═══ Dataset records
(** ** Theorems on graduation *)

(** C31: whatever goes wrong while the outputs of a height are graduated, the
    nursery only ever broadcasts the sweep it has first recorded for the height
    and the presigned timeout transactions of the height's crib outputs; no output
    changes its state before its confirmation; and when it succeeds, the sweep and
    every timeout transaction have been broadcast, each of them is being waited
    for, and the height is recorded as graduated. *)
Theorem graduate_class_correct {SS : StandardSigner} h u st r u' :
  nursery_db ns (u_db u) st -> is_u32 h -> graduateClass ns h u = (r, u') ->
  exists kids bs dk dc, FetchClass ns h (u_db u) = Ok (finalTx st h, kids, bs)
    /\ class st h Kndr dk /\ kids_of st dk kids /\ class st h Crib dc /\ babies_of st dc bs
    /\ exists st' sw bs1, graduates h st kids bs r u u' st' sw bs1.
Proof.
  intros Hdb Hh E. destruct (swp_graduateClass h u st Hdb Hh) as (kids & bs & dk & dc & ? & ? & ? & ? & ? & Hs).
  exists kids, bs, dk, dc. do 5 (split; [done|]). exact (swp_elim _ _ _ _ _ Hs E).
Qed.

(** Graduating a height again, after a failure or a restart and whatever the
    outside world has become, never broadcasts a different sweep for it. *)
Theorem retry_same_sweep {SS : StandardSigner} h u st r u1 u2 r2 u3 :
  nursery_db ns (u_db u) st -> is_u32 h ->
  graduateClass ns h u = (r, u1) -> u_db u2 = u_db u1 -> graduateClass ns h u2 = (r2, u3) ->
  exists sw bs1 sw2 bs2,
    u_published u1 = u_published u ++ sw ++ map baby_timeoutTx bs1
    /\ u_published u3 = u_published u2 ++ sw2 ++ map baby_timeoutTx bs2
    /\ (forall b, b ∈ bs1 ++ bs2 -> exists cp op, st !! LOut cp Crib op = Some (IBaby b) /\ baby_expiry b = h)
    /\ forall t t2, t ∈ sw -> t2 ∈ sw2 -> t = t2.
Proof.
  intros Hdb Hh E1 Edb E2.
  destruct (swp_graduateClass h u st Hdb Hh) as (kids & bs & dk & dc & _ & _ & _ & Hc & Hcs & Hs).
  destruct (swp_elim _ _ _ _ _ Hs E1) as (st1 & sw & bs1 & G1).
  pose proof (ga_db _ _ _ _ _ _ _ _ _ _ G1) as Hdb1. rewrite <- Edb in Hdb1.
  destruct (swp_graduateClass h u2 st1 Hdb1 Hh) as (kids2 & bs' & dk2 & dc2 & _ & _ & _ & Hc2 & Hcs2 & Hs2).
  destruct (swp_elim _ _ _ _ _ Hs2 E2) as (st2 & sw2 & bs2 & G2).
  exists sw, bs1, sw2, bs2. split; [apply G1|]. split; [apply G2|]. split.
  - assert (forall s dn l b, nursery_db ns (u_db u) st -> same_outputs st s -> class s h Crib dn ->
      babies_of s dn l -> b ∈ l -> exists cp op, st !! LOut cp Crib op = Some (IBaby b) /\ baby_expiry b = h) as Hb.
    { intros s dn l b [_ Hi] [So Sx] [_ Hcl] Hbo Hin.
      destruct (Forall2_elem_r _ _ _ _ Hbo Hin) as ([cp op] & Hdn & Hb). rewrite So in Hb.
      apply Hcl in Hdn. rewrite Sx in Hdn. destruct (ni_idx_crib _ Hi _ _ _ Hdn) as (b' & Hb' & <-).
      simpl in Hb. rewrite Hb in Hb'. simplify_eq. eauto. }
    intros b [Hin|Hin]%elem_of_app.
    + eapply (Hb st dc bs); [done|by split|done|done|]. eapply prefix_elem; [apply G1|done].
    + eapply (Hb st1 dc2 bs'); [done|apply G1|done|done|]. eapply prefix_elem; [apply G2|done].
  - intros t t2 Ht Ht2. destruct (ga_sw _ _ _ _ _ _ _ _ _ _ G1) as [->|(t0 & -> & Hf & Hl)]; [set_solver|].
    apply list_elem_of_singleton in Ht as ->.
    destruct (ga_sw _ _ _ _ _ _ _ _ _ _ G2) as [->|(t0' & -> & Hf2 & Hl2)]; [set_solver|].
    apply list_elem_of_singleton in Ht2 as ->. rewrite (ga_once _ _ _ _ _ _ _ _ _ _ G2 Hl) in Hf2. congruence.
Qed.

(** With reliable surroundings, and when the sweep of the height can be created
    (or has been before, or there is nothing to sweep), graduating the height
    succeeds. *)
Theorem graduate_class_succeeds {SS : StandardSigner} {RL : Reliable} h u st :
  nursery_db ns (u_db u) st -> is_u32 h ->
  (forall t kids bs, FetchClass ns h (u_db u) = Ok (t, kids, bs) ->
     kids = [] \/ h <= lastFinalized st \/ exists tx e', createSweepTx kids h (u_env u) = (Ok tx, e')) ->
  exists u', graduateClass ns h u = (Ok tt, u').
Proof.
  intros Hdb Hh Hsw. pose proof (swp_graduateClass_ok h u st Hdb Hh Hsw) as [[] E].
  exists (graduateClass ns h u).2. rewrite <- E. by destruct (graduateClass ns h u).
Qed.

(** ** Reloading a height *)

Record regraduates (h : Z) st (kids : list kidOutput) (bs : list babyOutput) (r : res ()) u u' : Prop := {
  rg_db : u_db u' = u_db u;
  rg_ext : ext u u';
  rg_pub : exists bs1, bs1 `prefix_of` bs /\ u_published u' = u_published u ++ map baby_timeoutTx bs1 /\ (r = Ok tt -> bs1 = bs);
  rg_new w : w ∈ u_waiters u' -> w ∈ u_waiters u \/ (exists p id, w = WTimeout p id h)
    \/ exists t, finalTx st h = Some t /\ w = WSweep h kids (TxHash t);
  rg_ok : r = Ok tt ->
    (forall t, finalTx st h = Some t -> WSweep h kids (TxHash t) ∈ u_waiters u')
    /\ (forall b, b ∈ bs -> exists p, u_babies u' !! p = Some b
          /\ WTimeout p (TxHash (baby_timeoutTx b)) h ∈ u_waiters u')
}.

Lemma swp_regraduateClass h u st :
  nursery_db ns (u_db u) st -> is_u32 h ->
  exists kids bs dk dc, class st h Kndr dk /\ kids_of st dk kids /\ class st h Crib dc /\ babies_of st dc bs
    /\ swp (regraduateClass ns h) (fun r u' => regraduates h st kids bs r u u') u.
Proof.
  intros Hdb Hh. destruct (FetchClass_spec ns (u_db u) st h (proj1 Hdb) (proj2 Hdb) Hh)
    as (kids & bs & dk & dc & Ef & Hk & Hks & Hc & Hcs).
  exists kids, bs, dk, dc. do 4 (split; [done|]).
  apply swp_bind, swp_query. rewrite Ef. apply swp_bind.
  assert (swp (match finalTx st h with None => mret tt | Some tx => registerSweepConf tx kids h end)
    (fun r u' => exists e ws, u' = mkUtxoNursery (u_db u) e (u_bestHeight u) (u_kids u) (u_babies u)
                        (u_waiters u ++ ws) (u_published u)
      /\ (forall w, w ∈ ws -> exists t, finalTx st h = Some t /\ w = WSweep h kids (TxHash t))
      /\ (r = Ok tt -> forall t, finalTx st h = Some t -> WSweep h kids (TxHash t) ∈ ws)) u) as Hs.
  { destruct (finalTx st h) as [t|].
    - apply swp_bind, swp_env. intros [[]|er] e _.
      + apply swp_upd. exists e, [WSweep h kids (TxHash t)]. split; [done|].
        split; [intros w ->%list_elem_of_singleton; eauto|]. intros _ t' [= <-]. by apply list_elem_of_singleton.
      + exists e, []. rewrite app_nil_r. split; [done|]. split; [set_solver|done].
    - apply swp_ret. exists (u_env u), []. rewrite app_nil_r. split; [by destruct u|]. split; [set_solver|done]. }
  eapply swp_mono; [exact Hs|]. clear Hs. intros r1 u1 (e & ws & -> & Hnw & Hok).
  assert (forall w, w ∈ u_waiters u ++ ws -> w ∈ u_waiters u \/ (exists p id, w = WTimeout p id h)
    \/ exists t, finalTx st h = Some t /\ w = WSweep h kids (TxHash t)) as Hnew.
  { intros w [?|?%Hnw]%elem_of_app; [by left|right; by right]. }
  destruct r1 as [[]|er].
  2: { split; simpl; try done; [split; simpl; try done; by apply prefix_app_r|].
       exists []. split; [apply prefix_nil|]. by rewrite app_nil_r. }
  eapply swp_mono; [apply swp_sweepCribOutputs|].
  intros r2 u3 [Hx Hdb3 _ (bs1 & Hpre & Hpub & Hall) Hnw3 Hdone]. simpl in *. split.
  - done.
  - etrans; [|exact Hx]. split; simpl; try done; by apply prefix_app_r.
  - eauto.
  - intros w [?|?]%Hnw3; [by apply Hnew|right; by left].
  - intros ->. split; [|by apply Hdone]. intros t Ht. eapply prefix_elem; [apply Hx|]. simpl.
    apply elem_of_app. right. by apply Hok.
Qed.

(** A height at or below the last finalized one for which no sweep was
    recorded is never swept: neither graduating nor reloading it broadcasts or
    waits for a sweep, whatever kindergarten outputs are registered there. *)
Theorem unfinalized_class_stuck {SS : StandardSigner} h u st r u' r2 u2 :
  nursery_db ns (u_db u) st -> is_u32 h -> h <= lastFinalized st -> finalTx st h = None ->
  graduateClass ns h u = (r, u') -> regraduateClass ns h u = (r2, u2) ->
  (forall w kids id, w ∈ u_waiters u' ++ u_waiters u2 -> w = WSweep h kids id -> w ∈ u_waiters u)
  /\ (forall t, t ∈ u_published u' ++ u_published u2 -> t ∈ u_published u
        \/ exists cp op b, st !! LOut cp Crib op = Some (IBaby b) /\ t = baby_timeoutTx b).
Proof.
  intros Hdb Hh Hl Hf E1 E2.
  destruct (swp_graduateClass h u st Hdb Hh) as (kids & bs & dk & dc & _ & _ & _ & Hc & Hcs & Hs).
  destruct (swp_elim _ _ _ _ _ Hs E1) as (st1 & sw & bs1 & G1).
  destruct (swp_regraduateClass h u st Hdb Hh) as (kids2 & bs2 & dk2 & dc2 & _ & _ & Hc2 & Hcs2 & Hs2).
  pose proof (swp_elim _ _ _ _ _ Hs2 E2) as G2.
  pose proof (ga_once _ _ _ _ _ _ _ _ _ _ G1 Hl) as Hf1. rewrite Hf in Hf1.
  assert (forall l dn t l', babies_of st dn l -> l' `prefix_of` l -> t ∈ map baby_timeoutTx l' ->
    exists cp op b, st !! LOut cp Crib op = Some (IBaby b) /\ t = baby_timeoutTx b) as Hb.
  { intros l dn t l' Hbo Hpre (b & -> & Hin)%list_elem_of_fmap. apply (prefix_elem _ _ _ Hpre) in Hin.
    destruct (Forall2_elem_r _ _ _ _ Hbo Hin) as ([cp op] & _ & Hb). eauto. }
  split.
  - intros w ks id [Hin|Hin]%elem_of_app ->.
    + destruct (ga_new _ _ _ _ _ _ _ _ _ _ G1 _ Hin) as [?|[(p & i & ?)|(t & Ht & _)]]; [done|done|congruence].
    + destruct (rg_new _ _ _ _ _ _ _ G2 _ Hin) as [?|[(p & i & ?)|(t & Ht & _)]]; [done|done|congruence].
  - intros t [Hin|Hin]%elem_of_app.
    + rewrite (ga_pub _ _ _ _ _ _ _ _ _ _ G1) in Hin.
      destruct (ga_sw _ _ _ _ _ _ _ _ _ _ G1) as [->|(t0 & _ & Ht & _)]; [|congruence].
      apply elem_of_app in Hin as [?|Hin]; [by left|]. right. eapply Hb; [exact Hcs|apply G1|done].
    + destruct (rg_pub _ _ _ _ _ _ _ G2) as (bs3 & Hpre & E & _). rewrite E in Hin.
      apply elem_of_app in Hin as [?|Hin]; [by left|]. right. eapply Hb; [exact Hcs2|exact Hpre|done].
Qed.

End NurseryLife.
══════
═══ Dataset records
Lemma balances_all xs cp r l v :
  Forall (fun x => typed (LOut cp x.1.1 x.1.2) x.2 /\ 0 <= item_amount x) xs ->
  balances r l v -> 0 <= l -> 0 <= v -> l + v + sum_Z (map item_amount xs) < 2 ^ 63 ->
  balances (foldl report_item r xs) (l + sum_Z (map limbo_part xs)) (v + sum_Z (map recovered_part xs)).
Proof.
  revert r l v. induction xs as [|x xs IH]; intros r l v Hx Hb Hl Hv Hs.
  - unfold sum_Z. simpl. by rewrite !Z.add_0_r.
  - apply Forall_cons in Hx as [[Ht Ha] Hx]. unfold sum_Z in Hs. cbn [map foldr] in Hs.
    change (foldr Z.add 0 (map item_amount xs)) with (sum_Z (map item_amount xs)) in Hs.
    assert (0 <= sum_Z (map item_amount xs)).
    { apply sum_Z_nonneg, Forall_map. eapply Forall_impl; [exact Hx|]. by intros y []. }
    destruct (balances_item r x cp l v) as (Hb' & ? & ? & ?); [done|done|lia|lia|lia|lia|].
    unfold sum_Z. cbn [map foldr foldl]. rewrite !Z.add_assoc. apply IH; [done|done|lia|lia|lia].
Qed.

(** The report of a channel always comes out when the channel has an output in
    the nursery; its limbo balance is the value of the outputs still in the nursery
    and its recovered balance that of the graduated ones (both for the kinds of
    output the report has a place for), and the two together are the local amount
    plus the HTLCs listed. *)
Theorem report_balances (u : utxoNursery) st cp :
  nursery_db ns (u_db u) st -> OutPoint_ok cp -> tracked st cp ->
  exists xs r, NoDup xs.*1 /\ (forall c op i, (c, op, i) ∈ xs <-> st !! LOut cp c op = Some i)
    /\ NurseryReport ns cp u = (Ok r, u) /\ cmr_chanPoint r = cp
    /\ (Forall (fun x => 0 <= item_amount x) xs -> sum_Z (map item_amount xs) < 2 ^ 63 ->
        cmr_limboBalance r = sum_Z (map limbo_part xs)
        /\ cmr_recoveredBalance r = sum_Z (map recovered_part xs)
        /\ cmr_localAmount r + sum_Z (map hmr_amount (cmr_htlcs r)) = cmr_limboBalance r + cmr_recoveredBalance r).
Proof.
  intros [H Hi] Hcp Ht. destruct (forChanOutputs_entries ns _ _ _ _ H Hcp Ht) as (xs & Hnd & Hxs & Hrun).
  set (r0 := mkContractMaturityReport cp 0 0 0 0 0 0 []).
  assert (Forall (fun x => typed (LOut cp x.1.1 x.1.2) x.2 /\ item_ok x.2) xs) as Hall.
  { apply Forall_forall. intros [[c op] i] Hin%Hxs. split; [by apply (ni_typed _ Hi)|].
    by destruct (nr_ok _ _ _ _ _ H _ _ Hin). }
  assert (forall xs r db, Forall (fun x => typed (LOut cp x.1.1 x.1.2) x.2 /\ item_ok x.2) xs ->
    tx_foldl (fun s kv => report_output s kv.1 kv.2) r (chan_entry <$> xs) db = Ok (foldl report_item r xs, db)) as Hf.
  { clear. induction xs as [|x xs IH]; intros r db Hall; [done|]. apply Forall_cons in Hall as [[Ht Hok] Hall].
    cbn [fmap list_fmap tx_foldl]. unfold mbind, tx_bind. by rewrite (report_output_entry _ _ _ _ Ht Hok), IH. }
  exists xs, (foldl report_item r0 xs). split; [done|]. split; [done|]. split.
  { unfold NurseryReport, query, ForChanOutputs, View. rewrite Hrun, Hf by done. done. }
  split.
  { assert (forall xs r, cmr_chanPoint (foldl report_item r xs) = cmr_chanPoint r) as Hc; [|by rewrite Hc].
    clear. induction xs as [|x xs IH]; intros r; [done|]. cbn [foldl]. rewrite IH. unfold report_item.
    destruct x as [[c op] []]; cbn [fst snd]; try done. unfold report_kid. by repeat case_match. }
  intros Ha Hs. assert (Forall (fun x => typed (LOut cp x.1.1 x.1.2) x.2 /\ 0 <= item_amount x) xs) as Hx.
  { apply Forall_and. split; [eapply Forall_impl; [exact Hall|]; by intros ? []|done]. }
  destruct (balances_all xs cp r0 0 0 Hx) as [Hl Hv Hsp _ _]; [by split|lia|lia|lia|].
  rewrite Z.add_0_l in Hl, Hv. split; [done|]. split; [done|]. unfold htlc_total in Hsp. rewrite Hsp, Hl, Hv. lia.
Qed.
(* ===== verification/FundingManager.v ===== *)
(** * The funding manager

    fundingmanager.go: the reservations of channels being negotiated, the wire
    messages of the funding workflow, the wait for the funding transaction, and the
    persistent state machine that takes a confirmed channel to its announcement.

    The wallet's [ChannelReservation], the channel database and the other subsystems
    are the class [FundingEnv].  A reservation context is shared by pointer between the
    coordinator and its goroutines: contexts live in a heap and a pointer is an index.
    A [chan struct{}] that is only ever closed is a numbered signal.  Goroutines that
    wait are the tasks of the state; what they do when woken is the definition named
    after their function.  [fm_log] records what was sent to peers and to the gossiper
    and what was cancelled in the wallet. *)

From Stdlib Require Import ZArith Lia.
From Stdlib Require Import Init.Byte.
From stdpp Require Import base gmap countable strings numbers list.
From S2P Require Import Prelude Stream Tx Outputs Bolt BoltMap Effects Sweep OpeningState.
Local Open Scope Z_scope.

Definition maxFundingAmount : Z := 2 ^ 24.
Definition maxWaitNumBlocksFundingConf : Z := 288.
══════
• What to produce: Each line in the entries above, starting at the line with "exists sw, bs1, sw2, bs2." and ending at the line with "apply list_elem_of_singleton in Ht as ->.", is to be printed exactly, and only those lines.

• Your solution:
  exists sw, bs1, sw2, bs2. split; [apply G1|]. split; [apply G2|]. split.
  - assert (forall s dn l b, nursery_db ns (u_db u) st -> same_outputs st s -> class s h Crib dn ->
      babies_of s dn l -> b ∈ l -> exists cp op, st !! LOut cp Crib op = Some (IBaby b) /\ baby_expiry b = h) as Hb.
    { intros s dn l b [_ Hi] [So Sx] [_ Hcl] Hbo Hin.
      destruct (Forall2_elem_r _ _ _ _ Hbo Hin) as ([cp op] & Hdn & Hb). rewrite So in Hb.
      apply Hcl in Hdn. rewrite Sx in Hdn. destruct (ni_idx_crib _ Hi _ _ _ Hdn) as (b' & Hb' & <-).
      simpl in Hb. rewrite Hb in Hb'. simplify_eq. eauto. }
    intros b [Hin|Hin]%elem_of_app.
    + eapply (Hb st dc bs); [done|by split|done|done|]. eapply prefix_elem; [apply G1|done].
    + eapply (Hb st1 dc2 bs'); [done|apply G1|done|done|]. eapply prefix_elem; [apply G2|done].
  - intros t t2 Ht Ht2. destruct (ga_sw _ _ _ _ _ _ _ _ _ _ G1) as [->|(t0 & -> & Hf & Hl)]; [set_solver|].
    apply list_elem_of_singleton in Ht as ->.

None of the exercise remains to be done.